Republican doors were opened to those who led with their wallets, encouraged to give ever greater amounts on which DeLay kept a running tally. An earmark of the e-mails uncovered by Senator John McCain's subcommittee hearings is the ease with which Abramoff moved on the Hill. It's hard to imagine anyone, perhaps save Mrs. DeLay, having an easier time getting through to DeLay than Abramoff.

For all its breadth, Abramoff isn't the only scandal in town. There are continuing investigations of the Senate majority leader, Bill Frist; of DeLay, the former House majority leader, who's already been indicted for money laundering; and of the president's top aide, Karl Rove, in an inquiry that's already seen the arraignment of the vice president's chief of staff, Scooter Libby.

White House Too

Nor is Abramoff only a congressional scandal. There is at least one White House official implicated, David Safavian, a former Abramoff lobbyist with a particularly odious list of clients ranging from the murderous former leader of the Congo to the head of a controversial Muslim group, Abdurahman Alamoudi. Alamoudi is now serving 23 years in federal prison for conspiring with Libya to assassinate then-Crown Prince Abdullah of Saudi Arabia, according to the conservative Weekly Standard magazine.

Safavian said he didn't actually represent Alamoudi, who extolled the virtues of Hamas and Hezbollah: Inclusion of him in the firm's lobbying disclosures was all a clerical error. He couldn't explain the $40,000 his firm received from Alamoudi.

With such credentials, why shouldn't the president pick Safavian to be his top procurement official? That's a heck of a job for a guy who had learned his trade at Abramoff's knee, and who traveled on Abramoff's dime despite telling the ethics office Abramoff had no business before him.

Graceless Minuet

In fact, at the very moment Safavian was swinging his five- iron on the greens of Scotland, Abramoff was leaning hard on Safavian to sell him two valuable pieces of government real estate.
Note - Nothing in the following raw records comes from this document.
(** * Campus assistant chatbot: path router, intent classifier, dialog controller

    A shallow embedding of [chatbot_app.py].  Python values are modelled as
    follows.

    - [str] is [string]; text is treated as a sequence of ASCII bytes, so
      [str.lower], [str.upper], [str.strip] and [str.split] act on ASCII
      letters and ASCII white space.
    - [int] is [Z].  The floating point similarity scores of the classifier
      are only ever compared, never computed with, and are modelled by their
      exact rational values in [Q].
    - A [dict] is an insertion ordered association list ([dict V]); the fixed
      key set of a session dictionary is a record with optional fields.
    - [set] is [gset string]; the global [user_sessions] is a
      [gmap string session].
    - The request handlers run in a small state and exception monad [M] over
      the shared session store.
    - The external collaborators (spaCy, Neo4j, scikit-learn) are the
      variables of the section [Chatbot]: what the tokenizer and entity
      recognizer return for a text, the rows of the graph and directory
      queries, and the similarity of two texts.  The database is taken to be
      reachable, and its rows to hold integer weights and string names and
      instructions. *)

From Stdlib Require Import QArith Ascii.
From stdpp Require Import gmap strings list pretty.

Open Scope string_scope.
Open Scope Z_scope.
Open Scope list_scope.

(** ** Python primitives *)

Module Py.

(** [l[i]] for a Python list: negative indices count from the end, anything
    out of range raises [IndexError] (here [None]). *)
Definition index {A} (l : list A) (i : Z) : option A :=
  let n := Z.of_nat (length l) in
  if decide (0 ≤ i) then l !! Z.to_nat i
  else if decide (- n ≤ i) then l !! Z.to_nat (n + i)
  else None.

(** [l.index(x)]: position of the first occurrence. *)
Fixpoint find_index (x : string) (l : list string) : option nat :=
  match l with
  | [] => None
  | y :: l' => if decide (x = y) then Some 0%nat else S <$> find_index x l'
  end.

(** [x in l] for a list of strings. *)
Definition mem (x : string) (l : list string) : bool := bool_decide (x ∈ l).

Definition is_upper (c : ascii) : bool :=
  let n := Ascii.nat_of_ascii c in (65 <=? n)%nat && (n <=? 90)%nat.
Definition is_lower (c : ascii) : bool :=
  let n := Ascii.nat_of_ascii c in (97 <=? n)%nat && (n <=? 122)%nat.
Definition is_digit (c : ascii) : bool :=
  let n := Ascii.nat_of_ascii c in (48 <=? n)%nat && (n <=? 57)%nat.
(** Space, tab, line feed, vertical tab, form feed, carriage return and the
    four ASCII separators: the ASCII characters with [str.isspace]. *)
Definition is_space (c : ascii) : bool :=
  let n := Ascii.nat_of_ascii c in
  (n =? 32)%nat || ((9 <=? n)%nat && (n <=? 13)%nat)
  || ((28 <=? n)%nat && (n <=? 31)%nat).

Definition lower_char (c : ascii) : ascii :=
  if is_upper c then Ascii.ascii_of_nat (Ascii.nat_of_ascii c + 32) else c.
Definition upper_char (c : ascii) : ascii :=
  if is_lower c then Ascii.ascii_of_nat (Ascii.nat_of_ascii c - 32) else c.

Fixpoint map_string (f : ascii → ascii) (s : string) : string :=
  match s with
  | EmptyString => EmptyString
  | String c s' => String (f c) (map_string f s')
  end.

(** [s.lower()] and [s.upper()]. *)
Definition lower : string → string := map_string lower_char.
Definition upper : string → string := map_string upper_char.

(** [needle in hay] for strings: substring test. *)
Fixpoint contains (needle hay : string) : bool :=
  String.prefix needle hay
  || match hay with
     | EmptyString => false
     | String _ hay' => contains needle hay'
     end.

Fixpoint lstrip (s : string) : string :=
  match s with
  | String c s' => if is_space c then lstrip s' else s
  | EmptyString => EmptyString
  end.

Fixpoint rstrip (s : string) : string :=
  match s with
  | EmptyString => EmptyString
  | String c s' =>
      match rstrip s' with
      | EmptyString => if is_space c then EmptyString else String c EmptyString
      | r => String c r
      end
  end.

(** [s.strip()]. *)
Definition strip (s : string) : string := rstrip (lstrip s).

(** [s.split()]: the maximal runs of non-space characters.  [cur] holds the
    run being read, reversed. *)
Fixpoint split_aux (cur : list ascii) (s : string) : list string :=
  let flush (rest : list string) :=
    match cur with
    | [] => rest
    | _ => String.string_of_list_ascii (rev cur) :: rest
    end in
  match s with
  | EmptyString => flush []
  | String c s' =>
      if is_space c then flush (split_aux [] s') else split_aux (c :: cur) s'
  end.
Definition split (s : string) : list string := split_aux [] s.

(** Digits of an [int] literal: decimal digits, single underscores allowed
    between digits.  [after_digit] tells whether the previous character was
    a digit; [acc] is the value read so far. *)
Fixpoint digits (after_digit : bool) (acc : Z) (s : string) : option Z :=
  match s with
  | EmptyString => if after_digit then Some acc else None
  | String c s' =>
      if is_digit c
      then digits true (10 * acc + Z.of_nat (Ascii.nat_of_ascii c - 48)) s'
      else if decide (c = "_"%char)
      then (if after_digit then digits false acc s' else None)
      else None
  end.

(** [int(s)]: surrounding white space, an optional sign, then digits;
    [None] stands for [ValueError]. *)
Definition int (s : string) : option Z :=
  match strip s with
  | String "-" s' => Z.opp <$> digits false 0 s'
  | String "+" s' => digits false 0 s'
  | s' => digits false 0 s'
  end.

(** Truthiness of an optional string ([None] and the empty string are false). *)
Definition truthy (o : option string) : bool :=
  match o with
  | Some (String _ _) => true
  | _ => false
  end.

End Py.

(** ** Insertion ordered dictionaries *)

Definition dict (V : Type) : Type := list (string * V).

Fixpoint dict_get {V} (k : string) (d : dict V) : option V :=
  match d with
  | [] => None
  | (k', v) :: d' => if decide (k = k') then Some v else dict_get k d'
  end.

Definition dict_mem {V} (k : string) (d : dict V) : bool :=
  match dict_get k d with Some _ => true | None => false end.

(** [d[k] = v]: overwrite in place, or append a new key at the end. *)
Fixpoint dict_set {V} (k : string) (v : V) (d : dict V) : dict V :=
  match d with
  | [] => [(k, v)]
  | (k', v') :: d' =>
      if decide (k = k') then (k, v) :: d' else (k', v') :: dict_set k v d'
  end.

(** ** Graph model *)

(** The property dictionary of an edge; a missing key is [None]. *)
Record edge_props := EdgeProps {
  weight : option Z;
  direction : option string
}.

Definition graph : Type := dict (dict edge_props).

(** [properties.get('weight', 1)] and
    [properties.get('direction', 'move forward')]. *)
Definition weight_of (properties : edge_props) : Z :=
  default 1 (weight properties).
Definition direction_of (properties : edge_props) : string :=
  default "move forward" (direction properties).

(** [graph.get(node, {})]. *)
Definition neighbors (g : graph) (node : string) : dict edge_props :=
  default [] (dict_get node g).

(** ** Priority queue

    [heapq] keeps a binary heap in a list; all the router observes is that
    [heappop] removes and returns the smallest item.  Items are tuples
    [(cost, node, path, directions)], ordered as Python orders tuples:
    lexicographically, with strings and lists compared lexicographically
    too.  That order is total and two items that compare equal are the same
    value, so the queue is modelled as the list of its items and [heappop]
    as extraction of the least one. *)

Definition entry : Type := Z * string * list string * list string.

Definition entry_cost (e : entry) : Z := e.1.1.1.
Definition entry_node (e : entry) : string := e.1.1.2.

Fixpoint list_compare (l1 l2 : list string) : comparison :=
  match l1, l2 with
  | [], [] => Eq
  | [], _ :: _ => Lt
  | _ :: _, [] => Gt
  | x :: l1', y :: l2' =>
      match String.compare x y with
      | Eq => list_compare l1' l2'
      | c => c
      end
  end.

Definition entry_compare (a b : entry) : comparison :=
  let '(c1, n1, p1, d1) := a in
  let '(c2, n2, p2, d2) := b in
  match Z.compare c1 c2 with
  | Eq =>
      match String.compare n1 n2 with
      | Eq =>
          match list_compare p1 p2 with
          | Eq => list_compare d1 d2
          | c => c
          end
      | c => c
      end
  | c => c
  end.

Definition entry_ltb (a b : entry) : bool :=
  match entry_compare a b with Lt => true | _ => false end.

Definition heappush (queue : list entry) (item : entry) : list entry :=
  queue ++ [item].

(** [extract_min x q]: the least item of [x :: q] and the other items. *)
Fixpoint extract_min (x : entry) (q : list entry) : entry * list entry :=
  match q with
  | [] => (x, [])
  | y :: q' =>
      if entry_ltb y x
      then let '(m, r) := extract_min y q' in (m, x :: r)
      else let '(m, r) := extract_min x q' in (m, y :: r)
  end.

Definition heappop (queue : list entry) : option (entry * list entry) :=
  match queue with
  | [] => None
  | x :: q => Some (extract_min x q)
  end.

(** ** Path router *)

(** The cost of a route: a number, or [float("inf")]. *)
Inductive cost := Finite (c : Z) | Infinity.

Definition route : Type := cost * list string * list string.
(** * Path manager: segment sequencing, goal tests and supervision

    A shallow embedding of [flight/Modules/PathManager/pathmanager.c].
    The module's statics and the locals of [pathManagerTask] that survive a
    loop iteration are gathered in one record that every function takes and
    returns; the UAVObjects the module reads and writes form a second record.
    C [float] values are IEEE-754 binary32 numbers, computed with the
    parameterised operations of [SpecFloat] at precision 24 and maximal
    exponent 128. *)

From Stdlib Require Import ZArith List Bool Lia.
From Stdlib Require Import Floats.SpecFloat.
Import ListNotations.
Local Open Scope Z_scope.

(** ** Single-precision arithmetic *)

Module F32.

Definition prec : Z := 24.
Definition emax : Z := 128.

Definition float : Type := spec_float.

Definition zero : float := S754_zero false.

Definition add : float -> float -> float := SFadd prec emax.
Definition sub : float -> float -> float := SFsub prec emax.
Definition mul : float -> float -> float := SFmul prec emax.
Definition div : float -> float -> float := SFdiv prec emax.

(** The comparisons of C: all of [<], [>], [==] are false on a NaN, and
    [!=] is the negation of [==]. *)
Definition lt (x y : float) : bool := SFltb x y.
Definition gt (x y : float) : bool := SFltb y x.
Definition le (x y : float) : bool := SFleb x y.
Definition eq (x y : float) : bool := SFeqb x y.
Definition ne (x y : float) : bool := negb (SFeqb x y).

(** Conversion of a C [int] to [float], round to nearest even. *)
Definition of_int (z : Z) : float := binary_normalize prec emax z 0 false.

Definition fabsf : float -> float := SFabs.
Definition sqrtf : float -> float := SFsqrt prec emax.

(** [powf(x, 2)]. *)
Definition powf_2 (x : float) : float := mul x x.

(** [ceilf]: a finite number with a negative exponent is [m / 2^(-e)];
    its ceiling is an integer below [2^24], which converts exactly. *)
Definition ceilf (x : float) : float :=
  match x with
  | S754_finite s m e =>
      if 0 <=? e then x
      else
        let d := 2 ^ (- e) in
        if s then
          let k := Zpos m / d in
          if k =? 0 then S754_zero true else of_int (- k)
        else of_int ((Zpos m + d - 1) / d)
  | _ => x
  end.

(** Truncation toward zero, the value part of a C conversion from [float]
    to an integer type; there is none for a NaN or an infinity. *)
Definition truncate (x : float) : option Z :=
  match x with
  | S754_zero _ => Some 0
  | S754_finite s m e =>
      Some (cond_Zopp s (if 0 <=? e then Zpos m * 2 ^ e
                         else Zpos m / 2 ^ (- e)))
  | S754_infinity _ | S754_nan => None
  end.

Definition valid (x : float) : bool := valid_binary prec emax x.

(** The sign bit of a number, which a NaN does not have. *)
Definition has_sign (s : bool) (x : float) : Prop :=
  match x with
  | S754_zero s' | S754_infinity s' | S754_finite s' _ _ => s' = s
  | S754_nan => False
  end.

End F32.

Definition float : Type := F32.float.

(** ** Data model *)

(** [float[3]] positions, elements North, East, Down; the two-element
    arrays of the module are the first two components. *)
Record NED : Type := mkNED { North : float; East : float; Down : float }.
Record NE : Type := mkNE { North2 : float; East2 : float }.

Definition NE_of_NED (p : NED) : NE := mkNE (North p) (East p).

(** [enum guidanceTypes]. *)
Inductive guidanceTypes : Type :=
  | NOMANAGER | RETURNHOME | HOLDPOSITION | PATHPLANNER.

Definition guidanceTypes_eqb (a b : guidanceTypes) : bool :=
  match a, b with
  | NOMANAGER, NOMANAGER | RETURNHOME, RETURNHOME
  | HOLDPOSITION, HOLDPOSITION | PATHPLANNER, PATHPLANNER => true
  | _, _ => false
  end.

(** [enum arc_center_results] of the paths library. The module names
    [CENTER_FOUND] and [INSUFFICIENT_RADIUS] and treats every value but the
    first through the [default] label. *)
Inductive arc_center_results : Type :=
  | CENTER_FOUND | COINCIDENT_POINTS | INSUFFICIENT_RADIUS.

Inductive ArcRankOptions : Type := ARCRANK_MINOR | ARCRANK_MAJOR.

Definition ArcRank_is_minor (r : ArcRankOptions) : bool :=
  match r with ARCRANK_MINOR => true | ARCRANK_MAJOR => false end.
As the feds were closing in, Safavian left his office at the White House just in time to be arrested on criminal charges in the privacy of his home two days later.

But let us be grateful for small blessings. Until the Abramoff indictment and plea, we pretended that nothing is offered in return for all that's given everyday to lawmakers. No influence is being peddled; the pols just want to have fun.

What is bracing about the Abramoff indictment aside from the nailing of a bad guy is that it makes explicit that which is denied. After Abramoff, who can say with a straight face that money doesn't buy influence?

Lobbying isn't a game of solitaire; it's a graceless minuet with every step choreographed. Abramoff led the dance, and so many who promised to uphold the Constitution followed. Shame, and maybe jail time, awaits them, and all the little Abramoffs still at large.